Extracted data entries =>
(** The segments of a request that match a pattern, and the variables that
    binds, in order. *)
Fixpoint match_route (p : pattern) (segs : list string) : option (list (string * VariableValue)) :=
  match p, segs with
  | [], [] => Some []
  | Literal l :: p, s :: segs => if String.eqb s l then match_route p segs else None
  | VarnameSegment v :: p, s :: segs => cons (v, VString s) <$> match_route p segs
  | [VarnameWildcard v], segs => Some [(v, VComponents segs)]
  | _, _ => None
  end.

(** A wildcard is the last segment of a pattern. *)
Fixpoint wildcard_last (p : pattern) : Prop :=
  match p with
  | [] => True
  | VarnameWildcard _ :: p => p = []
  | _ :: p => wildcard_last p
  end.

Definition pattern_vars (p : pattern) : list string := omap segment_var p.

(** Two patterns can be in the same router: where they first differ, both have
    literals. *)
Fixpoint compatible (p q : pattern) : Prop :=
  match p, q with
  | [], _ | _, [] => True
  | Literal a :: p, Literal b :: q => a = b → compatible p q
  | VarnameSegment a :: p, VarnameSegment b :: q => a = b ∧ compatible p q
  | VarnameWildcard a :: p, VarnameWildcard b :: q => a = b ∧ compatible p q
  | _, _ => False
  end.

Lemma compatible_sym p q : compatible p q → compatible q p.
Proof.
  revert q. induction p as [|[a|a|a] p IH]; intros [|[b|b|b] q]; simpl; try done.
  - intros H Hba. by apply IH, H.
  - intros [-> H]. auto.
  - intros [-> H]. auto.
Qed.

Lemma compatible_refl p : compatible p p.
Proof. induction p as [|[] p IH]; simpl; auto. Qed.

Lemma wildcard_last_app p v r : wildcard_last (p ++ VarnameWildcard v :: r) → r = [].
Proof.
  induction p as [|[] p IH]; simpl; [done|auto|auto|]. by destruct p.
Qed.

Lemma compatible_prefix p q r : compatible p (q ++ r) → compatible p q.
Proof.
  revert q. induction p as [|[a|a|a] p IH]; intros [|[b|b|b] q]; simpl; try done.
  - intros H Hab. by apply IH, H.
  - intros [-> H]. eauto.
  - intros [-> H]. eauto.
Qed.

Section trie.
Context `{Crates}.
Implicit Types (nd : HttpRouterNode) (p q : pattern) (e : ApiEndpoint).

(** *** The node of a pattern *)

(** The child of a node along a segment. *)
Definition child (s : PathSegment) (nd : HttpRouterNode) : option HttpRouterNode :=
  match s, edges nd with
  | Literal l, Some (Literals m) => bt_get l m
  | VarnameSegment v, Some (VariableSingle v' c) => if String.eqb v v' then Some c else None
  | VarnameWildcard v, Some (VariableRest v' c) => if String.eqb v v' then Some c else None
  | _, _ => None
  end.

Fixpoint node_at (p : pattern) (nd : HttpRouterNode) : option HttpRouterNode :=
  match p with [] => Some nd | s :: p => c ← child s nd; node_at p c end.

Definition handlers_at (p : pattern) (m : string) (nd : HttpRouterNode) : list ApiEndpoint :=
  default [] (n ← node_at p nd; bt_get m (methods n)).

(** *** Insertion without the checks *)

(** The child the insertion goes to, made when it is not there. *)
Definition child_or_new (s : PathSegment) (nd : HttpRouterNode) : HttpRouterNode :=
  default node_new (child s nd).

Definition set_child (s : PathSegment) (c : HttpRouterNode) (nd : HttpRouterNode) : HttpRouterNode :=
  Node (methods nd)
    (Some match s with
          | Literal l => Literals (bt_insert l c match edges nd with Some (Literals m) => m | _ => [] end)
          | VarnameSegment v => VariableSingle v c
          | VarnameWildcard v => VariableRest v c
          end).

Fixpoint put e (p : pattern) nd : HttpRouterNode :=
  match p with
  | [] => Node (bt_insert (methodname e) (default [] (bt_get (methodname e) (methods nd)) ++ [e])
                 (methods nd)) (edges nd)
  | s :: p => set_child s (put e p (child_or_new s nd)) nd
  end.

(** The kind of edges of the node allows a child along [s]. *)
Definition fits_edge (s : PathSegment) (nd : HttpRouterNode) : Prop :=
  match s, edges nd with
  | _, None => True
  | Literal _, Some (Literals _) => True
  | VarnameSegment v, Some (VariableSingle v' _) => v = v'
  | VarnameWildcard v, Some (VariableRest v' _) => v = v'
  | _, _ => False
  end.

Fixpoint fits (p : pattern) nd : Prop :=
  match p with [] => True | s :: p => fits_edge s nd ∧ fits p (child_or_new s nd) end.

(** The variables of the pattern are new and used once. *)
Fixpoint vars_fresh (vs : gset string) (p : pattern) : Prop :=
  match p with
  | [] => True
  | s :: p =>
      match segment_var s with
      | None => vars_fresh vs p
      | Some v => v ∉ vs ∧ vars_fresh ({[v]} ∪ vs) p
      end
  end.

Definition no_overlap e (l : list ApiEndpoint) : Prop :=
  Forall (λ h, overlaps_with (versions h) (versions e) = false) l.

Lemma check_overlap_ok pa m e l : check_overlap pa m e l = Ok () ↔ no_overlap e l.
Proof.
  unfold check_overlap, no_overlap. rewrite for_each_ok. apply Forall_iff. intros h.
  destruct (overlaps_with _ _); [|done]. case_bool_decide; done.
Qed.

Lemma no_overlap_nil e : no_overlap e [].
Proof. constructor. Qed.

Lemma handlers_at_cons s p m nd : handlers_at (s :: p) m nd =
  match child s nd with Some c => handlers_at p m c | None => [] end.
Proof. unfold handlers_at. simpl. by destruct (child s nd). Qed.

Lemma handlers_at_new p m : handlers_at p m node_new = [].
Proof. by destruct p as [|[]]. Qed.

Lemma handlers_child_or_new s p m nd :
  handlers_at p m (child_or_new s nd) = handlers_at (s :: p) m nd.
Proof.
  rewrite handlers_at_cons. unfold child_or_new. destruct (child s nd); [done|].
  apply handlers_at_new.
Qed.

(** One step of [insert_at]. *)
Lemma insert_at_cons e vs raw raws nd nd' :
  insert_at e vs (raw :: raws) nd = Ok nd' ↔
  ∃ s c vs', path_segment_from raw = Ok s ∧
    (match s with VarnameWildcard _ => raws = [] | _ => True end) ∧
    (match segment_var s with None => vs' = vs | Some v => v ∉ vs ∧ vs' = {[v]} ∪ vs end) ∧
    fits_edge s nd ∧ insert_at e vs' raws (child_or_new s nd) = Ok c ∧ nd' = set_child s c nd.
Proof.
  simpl. rewrite rust_bind_ok. unfold insert_var, child_or_new, set_child, child, fits_edge.
  split.
  - intros (s & Hs & E). exists s.
    destruct s as [l|v|v]; simpl in E |- *.
    + destruct (edges nd) as [[m|v c|v c]|] eqn:Ed; simpl in E; try done; inv_ok; eauto 10.
    + case_bool_decide; simpl in E; [done|].
      destruct (edges nd) as [[m|v' c|v' c]|] eqn:Ed; simpl in E; try done.
      * case_bool_decide as Hv; [done|]. subst v'. inv_ok.
        rewrite String.eqb_refl. eauto 10.
      * rewrite bool_decide_false in E by auto. inv_ok. eauto 10.
    + case_bool_decide; simpl in E; [|done]. case_bool_decide; simpl in E; [done|].
      destruct (edges nd) as [[m|v' c|v' c]|] eqn:Ed; simpl in E; try done.
      * case_bool_decide as Hv; [done|]. subst v'. inv_ok.
        rewrite String.eqb_refl. eauto 10.
      * rewrite bool_decide_false in E by auto. inv_ok. eauto 10.
  - intros (s & c & vs' & Hs & Hw & Hv & Hf & Hi & ->). exists s. split; [done|].
    destruct s as [l|v|v]; simpl in *.
    + subst vs'. destruct (edges nd) as [[m|v c'|v c']|]; simpl in *; try done; by rewrite Hi.
    + destruct Hv as [Hv ->]. rewrite bool_decide_false by done. simpl.
      destruct (edges nd) as [[m|v' c'|v' c']|]; simpl in *; try done; subst.
      * rewrite bool_decide_false by auto. rewrite String.eqb_refl in Hi. simpl in *. by rewrite Hi.
      * rewrite bool_decide_false by auto. simpl in *. by rewrite Hi.
    + destruct Hv as [Hv ->]. rewrite bool_decide_true by done. simpl.
      rewrite bool_decide_false by done. simpl.
      destruct (edges nd) as [[m|v' c'|v' c']|]; simpl in *; try done; subst.
      * rewrite bool_decide_false by auto. rewrite String.eqb_refl in Hi. simpl in *. by rewrite Hi.
      * rewrite bool_decide_false by auto. by injection Hi as <-.
Qed.

(** [insert_at] succeeds when the pattern fits the trie and the versions do
    not overlap, and then does what [put] does. *)
Lemma insert_at_ok e vs raws nd nd' :
  insert_at e vs raws nd = Ok nd' ↔
  ∃ p, try_map path_segment_from raws = Ok p ∧ wildcard_last p ∧ vars_fresh vs p ∧ fits p nd ∧
    no_overlap e (handlers_at p (methodname e) nd) ∧ nd' = put e p nd.
Proof.
  revert vs nd nd'. induction raws as [|raw raws IH]; intros vs nd nd'.
  - simpl. unfold add_handler. rewrite rust_bind_ok. split.
    + intros ([] & Hc%check_overlap_ok & [= <-]). exists []. split_and!; done.
    + intros (p & [= <-] & _ & _ & _ & Ho & ->). exists (). by rewrite check_overlap_ok.
  - rewrite insert_at_cons. setoid_rewrite IH. setoid_rewrite try_map_cons_ok. split.
    + intros (s & c & vs' & Hs & Hw & Hv & Hf & (p & Hp & Hwl & Hvf & Hft & Ho & ->) & ->).
      exists (s :: p). split; [by eauto 10|].
      rewrite handlers_child_or_new in Ho. split_and!; try done.
      * destruct s; [done..|]. subst raws. by injection Hp as <-.
      * simpl. destruct (segment_var s) as [v|]; naive_solver.
    + intros (p & (s & ys & Hs & Hp & ->) & Hwl & Hvf & [Hf Hft] & Ho & ->).
      exists s, (put e ys (child_or_new s nd)).
      exists (match segment_var s with Some v => {[v]} ∪ vs | None => vs end).
      rewrite <-handlers_child_or_new in Ho. simpl in Hvf.
      split_and!; try done; [| |].
      * destruct s; [done..|]. simpl in Hwl. subst ys. destruct raws; [done|].
        by apply try_map_cons_ok in Hp as (? & ? & _ & _ & ?).
      * by destruct (segment_var s); [destruct Hvf|].
      * exists ys. split_and!; try done; [by destruct s; [..|rewrite Hwl]|].
        by destruct (segment_var s); [destruct Hvf|].
Qed.
End trie.

Section put_facts.
Context `{Crates}.
Implicit Types (nd c : HttpRouterNode) (p q : pattern) (e : ApiEndpoint) (s : PathSegment).

Lemma child_set_child s s' c nd :
  fits_edge s nd →
  child s' (set_child s c nd) = if decide (s' = s) then Some c else child s' nd.
Proof.
  intros Hf. unfold child, set_child, fits_edge in *. simpl.
  destruct s as [l|v|v], s' as [l'|v'|v']; simpl;
    destruct (edges nd) as [[m|w c'|w c']|]; simpl; try done;
    repeat case_decide; simplify_eq; rewrite ?bt_get_insert_eq, ?String.eqb_refl; try done.
  all: try (by rewrite bt_get_insert_ne by congruence).
  all: repeat match goal with
       | |- context [String.eqb ?a ?b] => destruct (String.eqb_spec a b); try congruence
       end; done.
Qed.

Lemma child_new s : child s node_new = None.
Proof. by destruct s. Qed.

Lemma node_at_new q : is_Some (node_at q node_new) ↔ q = [].
Proof.
  destruct q as [|s q]; simpl; [by split; eauto|]. rewrite child_new. split; [by intros []|done].
Qed.

Lemma is_Some_child_or_new s q nd :
  is_Some (node_at q (child_or_new s nd)) ↔ q = [] ∨ is_Some (node_at (s :: q) nd).
Proof.
  unfold child_or_new. simpl. destruct (child s nd) as [c|]; simpl.
  - split; [by right|]. intros [->|]; [by eauto|done].
  - rewrite node_at_new. split; [by left|]. intros [|[]]; done.
Qed.

Lemma handlers_at_put e p q m nd :
  fits p nd →
  handlers_at q m (put e p nd) =
    if decide (q = p ∧ m = methodname e) then handlers_at q m nd ++ [e] else handlers_at q m nd.
Proof.
  revert q nd. induction p as [|s p IH]; intros [|s' q] nd Hfit.
  - unfold handlers_at. simpl. rewrite bt_get_insert.
    destruct (String.eqb_spec m (methodname e)) as [->|]; case_decide; naive_solver.
  - rewrite decide_False by naive_solver. by rewrite !handlers_at_cons.
  - rewrite decide_False by naive_solver. done.
  - destruct Hfit as [Hf Hfit]. rewrite handlers_at_cons. simpl.
    rewrite child_set_child by done. destruct (decide (s' = s)) as [->|Hs].
    + rewrite IH, handlers_child_or_new by done. repeat case_decide; naive_solver.
    + rewrite decide_False by naive_solver. by rewrite handlers_at_cons.
Qed.

Lemma node_at_put e p q nd :
  fits p nd →
  is_Some (node_at q (put e p nd)) ↔ is_Some (node_at q nd) ∨ q `prefix_of` p.
Proof.
  revert q nd. induction p as [|s p IH]; intros [|s' q] nd Hfit; simpl.
  - split; by eauto.
  - split; [|intros [|?%prefix_nil_not]]; try done. by left.
  - split; [|by eauto]. intros _. left. by eauto.
  - destruct Hfit as [Hf Hfit]. rewrite child_set_child by done. destruct (decide (s' = s)) as [->|Hs]; simpl.
    + rewrite IH, is_Some_child_or_new by done. simpl. split.
      * intros [[->|?]|?]; [right; by apply prefix_cons, prefix_nil|by left|right; by apply prefix_cons].
      * intros [?|?%prefix_cons_inv_2]; auto.
    + split; [by left|]. intros [?|?%prefix_cons_inv_1]; done.
Qed.

(** *** Well-formed tries *)

Definition local_wf nd : Prop :=
  bt_wf (methods nd) ∧
  Forall (λ b, b.2 ≠ [] ∧ Forall (λ e, methodname e = b.1) b.2) (methods nd) ∧
  match edges nd with
  | Some (Literals m) => bt_wf m ∧ m ≠ []
  | Some (VariableRest _ c) => edges c = None
  | _ => True
  end.

Definition node_wf nd : Prop := ∀ q nd', node_at q nd = Some nd' → local_wf nd'.

Lemma node_wf_unfold nd : node_wf nd ↔ local_wf nd ∧ ∀ s c, child s nd = Some c → node_wf c.
Proof.
  split.
  - intros Hnd. split; [by apply (Hnd [])|]. intros s c Hc q nd' Hq.
    apply (Hnd (s :: q)). simpl. by rewrite Hc.
  - intros [Hl Hc] [|s q] nd'; simpl; [by intros [= <-]|].
    destruct (child s nd) as [c|] eqn:Es; [|done]. simpl. by apply (Hc s).
Qed.

Lemma node_wf_new : node_wf node_new.
Proof.
  apply node_wf_unfold. split; [|intros s c; by rewrite child_new].
  split_and!; [apply bt_wf_nil|constructor|done].
Qed.

Lemma child_or_new_wf s nd : node_wf nd → node_wf (child_or_new s nd).
Proof.
  intros Hnd. unfold child_or_new. destruct (child s nd) eqn:E; [|apply node_wf_new].
  simpl. apply node_wf_unfold in Hnd as [_ Hc]. by eapply Hc.
Qed.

Your objective => Only the lines from the one containing "- destruct Hfit as [Hf Hfit]. rewrite child_set_child" to the end of the records should be repeated, exactly as they appear.

Response to this task =>
  - destruct Hfit as [Hf Hfit]. rewrite child_set_child by done. destruct (decide (s' = s)) as [->|Hs]; simpl.
    + rewrite IH, is_Some_child_or_new by done. simpl. split.
      * intros [[->|?]|?]; [right; by apply prefix_cons, prefix_nil|by left|right; by apply prefix_cons].
      * intros [?|?%prefix_cons_inv_2]; auto.
    + split; [by left|]. intros [?|?%prefix_cons_inv_1]; done.
Qed.

(** *** Well-formed tries *)

Definition local_wf nd : Prop :=
  bt_wf (methods nd) ∧
  Forall (λ b, b.2 ≠ [] ∧ Forall (λ e, methodname e = b.1) b.2) (methods nd) ∧
  match edges nd with
  | Some (Literals m) => bt_wf m ∧ m ≠ []
  | Some (VariableRest _ c) => edges c = None
  | _ => True
  end.

Definition node_wf nd : Prop := ∀ q nd', node_at q nd = Some nd' → local_wf nd'.

Lemma node_wf_unfold nd : node_wf nd ↔ local_wf nd ∧ ∀ s c, child s nd = Some c → node_wf c.
Proof.
  split.
  - intros Hnd. split; [by apply (Hnd [])|]. intros s c Hc q nd' Hq.
    apply (Hnd (s :: q)). simpl. by rewrite Hc.
  - intros [Hl Hc] [|s q] nd'; simpl; [by intros [= <-]|].
    destruct (child s nd) as [c|] eqn:Es; [|done]. simpl. by apply (Hc s).
Qed.

Lemma node_wf_new : node_wf node_new.
Proof.
  apply node_wf_unfold. split; [|intros s c; by rewrite child_new].
  split_and!; [apply bt_wf_nil|constructor|done].
Qed.

Lemma child_or_new_wf s nd : node_wf nd → node_wf (child_or_new s nd).
Proof.
  intros Hnd. unfold child_or_new. destruct (child s nd) eqn:E; [|apply node_wf_new].
  simpl. apply node_wf_unfold in Hnd as [_ Hc]. by eapply Hc.
Qed.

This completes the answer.